When the Void is Your Destination

Destination: Void
Frank Herbert
ebook $7.99

A few months ago, I posted about Frank Herbert’s birthday and read a couple of his short stories.  I’ve had a few of his novels sitting around for, well, quite some time.  So I started reading Destination: Void.

I finished it two days ago.  Up until a few years ago, I wouldn’t start another book until I had finished the one I was reading.  Lately, I’ve started reading whatever is at hand resulting in a number of books lying around in various stages of completion.  Destination:  Void was one of those.

Before I review the book, I want to say that this was the revised edition.  The novel was originally published in the 1960s.  A revised edition was published in the late 1970s, shortly before Herbert and Bill Ransom collaborated on a sequel, The Jesus Incident

Herbert clearly spent a lot of time researching the science.  Advances in the sciences he based his story on were what made him revise the book.  Although I have a copy of the original, I’ve not read it and probably won’t anytime soon.
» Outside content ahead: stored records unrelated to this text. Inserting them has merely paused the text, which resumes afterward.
Lemma started_after_app calls1 calls2 :
  started_after (calls1 ++ calls2)
  = foldl (λ started call,
             match call with
             | hid_hw_start ret => if (ret =? 0) then true else started
             | hid_hw_stop => false
             | _ => started
             end) (started_after calls1) calls2.
Proof. unfold started_after. apply foldl_app. Qed.

Lemma opens_after_app calls1 calls2 :
  opens_after (calls1 ++ calls2)
  = foldl (λ opens call,
             match call with
             | hid_hw_open ret => if (ret =? 0) then opens + 1 else opens
             | hid_hw_close => opens - 1
             | _ => opens
             end) (opens_after calls1) calls2.
Proof. unfold opens_after. apply foldl_app. Qed.

(** X24.  [appletb_kbd_probe] and [appletb_kbd_remove].  The probe
    returns 0 exactly when it set the driver data; on an error the
    device is neither started nor open; the power hints are paired on
    every path.  A T1 device that is not on USB is refused with
    [-ENODEV] before any call, and a device without the mode field is
    refused.  After a successful probe the device is started and opened
    once, the Touch Bar is off and the quirks are those of the device
    id; after the remove that follows it is closed and stopped,
    whatever the device answered to the last mode change. *)
Theorem appletb_kbd_probe_remove host remove_host :
  PM_HINT_FULLON ≠ PM_HINT_NORMAL →
  let p := appletb_kbd_probe host in
  (p.1.1 = 0 ↔ is_Some p.1.2)
  ∧ (p.1.1 ≠ 0 →
     started_after (device_calls p.2) = false
     ∧ opens_after (device_calls p.2) = 0)
  ∧ power_hints_open p.2 = 0
  ∧ (Z.land (driver_data host) APPLETB_KBD_QUIRK_IS_T1 ≠ 0 →
     hid_is_usb host = false →
     p = (- ENODEV, None, []))
  ∧ (mode_field host = None → p.1.1 ≠ 0)
  ∧ (∀ kbd,
       p.1.2 = Some kbd →
       started_after (device_calls p.2) = true
       ∧ opens_after (device_calls p.2) = 1
       ∧ current_mode kbd = APPLETB_KBD_MODE_OFF
       ∧ quirks kbd = driver_data host
       ∧ let rm := appletb_kbd_remove remove_host kbd in
         started_after (device_calls (p.2 ++ rm.2)) = false
         ∧ opens_after (device_calls (p.2 ++ rm.2)) = 0
         ∧ power_hints_open (p.2 ++ rm.2) = 0).
Proof.
  intros Hhints p. subst p. unfold appletb_kbd_probe.
  (* a probe that fails before the mode is set *)
  assert (∀ ret calls,
            ret ≠ 0 →
            started_after (device_calls calls) = false →
            opens_after (device_calls calls) = 0 →
            power_hints_open calls = 0 →
            (mode_field host = None → ret ≠ 0) →
            ((ret, @None appletb_kbd, calls).1.1 = 0
             ↔ is_Some (ret, @None appletb_kbd, calls).1.2)
            ∧ ((ret, @None appletb_kbd, calls).1.1 ≠ 0 →
               started_after (device_calls (ret, @None appletb_kbd, calls).2)
               = false
               ∧ opens_after (device_calls (ret, @None appletb_kbd, calls).2)
                 = 0)
            ∧ power_hints_open (ret, @None appletb_kbd, calls).2 = 0
            ∧ (mode_field host = None →
               (ret, @None appletb_kbd, calls).1.1 ≠ 0)
            ∧ (∀ kbd,
                 (ret, @None appletb_kbd, calls).1.2 = Some kbd →
                 started_after
                   (device_calls (ret, @None appletb_kbd, calls).2) = true
                 ∧ opens_after
                     (device_calls (ret, @None appletb_kbd, calls).2) = 1
                 ∧ current_mode kbd = APPLETB_KBD_MODE_OFF
                 ∧ quirks kbd = driver_data host
                 ∧ let rm := appletb_kbd_remove remove_host kbd in
                   started_after
                     (device_calls
                        ((ret, @None appletb_kbd, calls).2 ++ rm.2)) = false
                   ∧ opens_after
                       (device_calls
                          ((ret, @None appletb_kbd, calls).2 ++ rm.2)) = 0
                   ∧ power_hints_open
                       ((ret, @None appletb_kbd, calls).2 ++ rm.2) = 0))
    as Hfailed.
  { intros ret calls Hret Hstarted Hopens Hpower Hfield. cbn [fst snd].
    split; [split; [done|by intros [? [=]]]|].
    split; [done|]. split; [done|]. split; [done|]. by intros kbd [=]. }
  destruct (negb (Z.land (driver_data host) APPLETB_KBD_QUIRK_IS_T1 =? 0)
            && negb (hid_is_usb host)) eqn:Hquirk.
  { destruct (Hfailed (- ENODEV) []) as (H1 & H2 & H3 & H4 & H5);
      [done..|].
    split; [done|]. split; [done|]. split; [done|]. split; [done|].
    split; done. }
  assert (Z.land (driver_data host) APPLETB_KBD_QUIRK_IS_T1 ≠ 0 →
          hid_is_usb host = false → False) as Hnot.
  { intros Ht1%Z.eqb_neq Husb. by rewrite Ht1, Husb in Hquirk. }
  (* the goal without the conjunct of the quirk test *)
  match goal with
  | |- ?a ∧ ?b ∧ ?c ∧ ?d ∧ ?e ∧ ?f =>
      enough (a ∧ b ∧ c ∧ e ∧ f) as (H1 & H2 & H3 & H5 & H6);
      [split; [done|]; split; [done|]; split; [done|];
       split; [intros Ht1 Husb; by destruct (Hnot Ht1 Husb)|by split]|]
  end.
  destruct (Z.eqb_spec (hid_parse_ret host) 0) as [Hparse|Hparse];
    cbn [negb].
  2:{ apply Hfailed;
        [done|done|done|by rewrite power_hints_open_app|done]. }
  rewrite Hparse.
  destruct (mode_field host) as [[[value0 report_type] report_id]|]
    eqn:Hfield.
  2:{ apply Hfailed; done. }
  destruct (devm_kzalloc_ok host); cbn [negb].
  2:{ apply Hfailed; done. }
  destruct (Z.eqb_spec (hid_hw_start_ret host) 0) as [Hstart|Hstart];
    cbn [negb].
  2:{ apply Z.eqb_neq in Hstart as Hstart'.
      apply Hfailed; [done| |done| |done].
      - rewrite !device_calls_app. unfold started_after. simpl.
        by rewrite Hstart'.
      - by rewrite !power_hints_open_app. }
  rewrite Hstart.
  destruct (Z.eqb_spec (hid_hw_open_ret host) 0) as [Hopen|Hopen];
    cbn [negb].
  2:{ apply Z.eqb_neq in Hopen as Hopen'.
      apply Hfailed; [done|done| | |done].
      - rewrite !device_calls_app. unfold opens_after. simpl.
        by rewrite Hopen'.
      - by rewrite !power_hints_open_app. }
  rewrite Hopen.
  destruct (appletb_kbd_set_mode_result (set_mode_off host)
              (mk_appletb_kbd value0 report_type report_id
                              (driver_data host) 0 0)
              APPLETB_KBD_MODE_OFF Hhints)
    as (ret & kbd & calls & Hrun & Hok & Hfail & Hdev & Hpower & _).
  rewrite Hrun.
  destruct (Z.eqb_spec ret 0) as [Hret|Hret]; cbn [negb].
  2:{ apply Hfailed; [done| | | |done].
      - by rewrite !device_calls_app, Hdev.
      - by rewrite !device_calls_app, Hdev.
      - by rewrite !power_hints_open_app, Hpower. }
  destruct (Hok Hret) as (_ & Hcur & _ & Hq & _).
  cbn [fst snd].
  split; [split; [by eexists|done]|].
  split; [done|].
  split; [rewrite !power_hints_open_app, Hpower; done|].
  split; [done|].
  intros kbd' [= <-].
  split; [rewrite !device_calls_app, Hdev; done|].
  split; [rewrite !device_calls_app, Hdev; done|].
  split; [done|]. split; [done|].
  unfold appletb_kbd_remove.
  destruct (appletb_kbd_set_mode_result remove_host kbd
              APPLETB_KBD_MODE_OFF Hhints)
    as (ret' & kbd' & calls' & Hrun' & _ & _ & Hdev' & Hpower' & _).
  rewrite Hrun'. cbn [fst snd].
  split; [rewrite !device_calls_app, Hdev, Hdev'; done|].
  split; [rewrite !device_calls_app, Hdev, Hdev'; done|].
  rewrite !power_hints_open_app, Hpower, Hpower'. done.
Qed.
I don’t mean that to say the book is bad.  It isn’t.  But it’s not a quick, easy read either.

A project based on the Moon has been launching colony ships at various stars.  They are traveling at sublight speed, so most of the people on them are frozen, except for a skeleton crew, which will enter hibernation once the ship is far enough from the solar system.  All of the people on the ships are clones.  The ships are controlled by organic brains wired into a central computer system in the ship.

Every ship before the one in this book have been destroyed before they get more than a few weeks out.  When the book opens, the last brain in this particular ship has just died.  The four crew members have to either figure out a way to create an organically based AI to run the ship or turn back.
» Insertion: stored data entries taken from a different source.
(** The classes of audio/exceptions.py that [_transcribe_api_call] raises,
    with their base classes, nearest first. *)
Definition own_classes : list (string * list string) :=
  [("WhisperRateLimitError",
    ["WhisperRateLimitError"; "WhisperAPIError"; "STTError";
     "AudioPipelineError"; "Exception"; "BaseException"; "object"]);
   ("WhisperAuthenticationError",
    ["WhisperAuthenticationError"; "WhisperAPIError"; "STTError";
     "AudioPipelineError"; "Exception"; "BaseException"; "object"]);
   ("WhisperAPIError",
    ["WhisperAPIError"; "STTError"; "AudioPipelineError"; "Exception";
     "BaseException"; "object"]);
   ("WhisperTimeoutError",
    ["WhisperTimeoutError"; "STTError"; "AudioPipelineError"; "Exception";
     "BaseException"; "object"])]%string.

Fixpoint lookup (name : str) (table : list (string * list string))
  : option (list string) :=
  match table with
  | [] => None
  | (n, bases) :: rest =>
      if eqb_str name (py n) then Some bases else lookup name rest
  end.

Section ApiCall.

(** The classes an exception of a class defined elsewhere is an instance
    of, by the name of its class; and how a float is printed. *)
Variable foreign_mro : str -> list string.
Variable str_of_float : Q -> string.

(** [isinstance(e, class)], classes being told apart by their names. *)
Definition isinstance (e : Exn) (class : string) : bool :=
  existsb (String.eqb class)
          (match lookup (exn_type e) own_classes with
           | Some bases => bases
           | None => foreign_mro (exn_type e)
           end).

Definition authentication_error : Exn :=
  mkExn (py "WhisperAuthenticationError") (py "Invalid OpenAI API key") true.

(** [WhisperRateLimitError(retry_seconds)] *)
Definition rate_limit_error (retry_after_seconds : option Q) : Exn :=
  mkExn (py "WhisperRateLimitError")
        (py ("Whisper API rate limit exceeded" ++
             match retry_after_seconds with
             | Some s =>
                 if Qeq_bool s 0 then EmptyString
                 else " (retry after " ++ str_of_float s ++ "s)"
             | None => EmptyString
             end))
        true.

Definition api_error (message : str) : Exn :=
  mkExn (py "WhisperAPIError") message true.

Definition timeout_error (timeout_seconds : Q) : Exn :=
  mkExn (py "WhisperTimeoutError")
        (py ("Request timed out after " ++ str_of_float timeout_seconds
             ++ "s"))
        true.

(** What one HTTP exchange does: an answer with its status, its
    [Retry-After] header as a number, its body and the ["text"] field of its
    JSON; or an exception raised while posting or reading. *)
Inductive Exchange :=
| Answered (status : Z) (retry_after : option Q) (error_text : str)
    (text : option str)
| Failed (e : Exn).

(** [_transcribe_api_call] *)
Definition _transcribe_api_call (timeout_seconds : Q) (x : Exchange)
  : Outcome str :=
  match x with
  | Answered status retry_after error_text text =>
      if (status =? 401)%Z then Raised authentication_error
      else if (status =? 429)%Z then Raised (rate_limit_error retry_after)
      else if (400 <=? status)%Z then
        Raised (api_error (py ("API error " ++ Pcm.str_of_int status ++ ": ")
                           ++ error_text))
      else Returned (strip (match text with Some t => t | None => [] end))
  | Failed e =>
      if isinstance e "TimeoutError" then Raised (timeout_error timeout_seconds)
      else if isinstance e "WhisperAPIError"
              || isinstance e "WhisperAuthenticationError"
              || isinstance e "WhisperRateLimitError"
              || isinstance e "WhisperTimeoutError"
      then Raised e
      else if isinstance e "ClientError" then
        Raised (api_error (py "HTTP client error: " ++ exn_str e))
      else Raised e
  end.

(** [retryable_exceptions] of the call of [retry_async] in [transcribe]. *)
Definition retryable (e : Exn) : bool :=
  isinstance e "ClientError" || isinstance e "TimeoutError"
  || isinstance e "WhisperRateLimitError".

(** The call [retry_async(self._transcribe_api_call, ...)] of [transcribe]:
    the [n]-th exchange is [exchanges n], the bound method has its
    [__name__], the exceptions of the exchange have their [str], and the
    callback only logs. *)
Definition transcribe_with_retry (config : RetryConfig) (random : Z -> Q)
  (timeout_seconds : Q) (exchanges : nat -> Exchange) (n : nat)
  : Attempted str nat :=
  retry_async
    (fun n => (_transcribe_api_call timeout_seconds (exchanges n), S n))
    (Returned (py "_transcribe_api_call")) (fun _ => None)
    retryable (Some (fun _ _ => None)) random config n.

End ApiCall.

End Whisper.

(* ================================================================== *)
(** * Properties *)

Unset Implicit Arguments.

(** ** Text *)

Lemma erase_ws_app (a b : str) : erase_ws (a ++ b) = erase_ws a ++ erase_ws b.
Proof. apply filter_app. Qed.

Lemma erase_ws_lstrip (s : str) : erase_ws (lstrip s) = erase_ws s.
Proof.
  induction s as [|c s IH]; simpl; [reflexivity|].
  destruct (isspace c) eqn:E; simpl.
  - exact IH.
  - rewrite E. reflexivity.
Qed.

Lemma erase_ws_rstrip (s : str) : erase_ws (rstrip s) = erase_ws s.
Proof.
  unfold rstrip, erase_ws.
  rewrite filter_rev.
  fold (erase_ws (lstrip (rev s))).
  rewrite erase_ws_lstrip. unfold erase_ws.
  rewrite filter_rev, rev_involutive. reflexivity.
Qed.

Lemma erase_ws_strip (s : str) : erase_ws (strip s) = erase_ws s.
Proof. unfold strip. now rewrite erase_ws_rstrip, erase_ws_lstrip. Qed.

Lemma concat_snoc (l : list str) (x : str) :
  List.concat (l ++ [x]) = List.concat l ++ x.
Proof. rewrite concat_app. simpl. now rewrite app_nil_r. Qed.

Lemma concat_chars (s : str) : List.concat (chars s) = s.
Proof. induction s as [|c s IH]; simpl; [reflexivity | now rewrite IH]. Qed.

Lemma subseq_refl (a : str) : subseq a a.
Proof. induction a; constructor; assumption. Qed.

Lemma subseq_app (a b c d : str) :
  subseq a b -> subseq c d -> subseq (a ++ c) (b ++ d).
Proof.
  intros Hab Hcd. induction Hab; simpl; [exact Hcd | |];
    constructor; assumption.
Qed.

Lemma subseq_trans (a b c : str) : subseq a b -> subseq b c -> subseq a c.
Proof.
  intros Hab Hbc. revert a Hab.
  induction Hbc as [|x b c Hbc IH|x b c Hbc IH]; intros a Hab.
  - exact Hab.
  - inversion Hab; subst; constructor; apply IH; assumption.
  - constructor. apply IH. exact Hab.
Qed.

Lemma subseq_erase_ws (a b : str) :
  subseq a b -> subseq (erase_ws a) (erase_ws b).
Proof.
  intros H. induction H as [|c a b H IH|c a b H IH]; simpl.
  - constructor.
  - destruct (isspace c); simpl; [exact IH | constructor; exact IH].
  - destruct (isspace c); simpl; [exact IH | constructor; exact IH].
Qed.

(** Dropping whole sentences deletes characters and does nothing else. *)
Lemma subseq_concat_filter (keep : str -> bool) (l : list str) :
  subseq (List.concat (filter keep l)) (List.concat l).
Proof.
  induction l as [|s l IH]; simpl; [constructor|].
  destruct (keep s); simpl.
  - apply subseq_app; [apply subseq_refl | exact IH].
  - change (List.concat (filter keep l))
      with ([] ++ List.concat (filter keep l)).
    apply subseq_app; [|exact IH].
    clear. induction s; constructor; assumption.
Qed.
There are multiple things happening here, and everyone has an agenda.  Herbert bounces between the four crew members viewpoints.  (There’s a term for this approach, but I don’t recall what it is and am too lazy to look it up.)  We quickly learn that each member of the crew has some type of post-hypnotic suggestion influencing them, including one who will destroy the ship if certain conditions are met.

Destination:  Void isn’t an action oriented novel, although there are a few action scenes.  Rather it’s a deep, philosophical work.  Much of it is dialogue, usually in the form of arguments among the crew.  It’s a rewarding book if you work at it, and it held my interest.  (Don’t think that because I picked it up and put it down multiple times I wasn’t enjoying the book.)  Much of the scientific content read to me like it was pseudoscience mumbo-jumbo, but that may have been because most of the science is outside my field. Biology, psychology, and artificial intelligence aren’t my areas of expertise.  The science is central to the story and the resolution.

Destination:  Void is  not pulp at all, and I know it won’t be to the taste of many of my friends or people who read this blog.

There are three sequels that look to be a bit more adventure oriented, and I’ll probably read at least the first of them.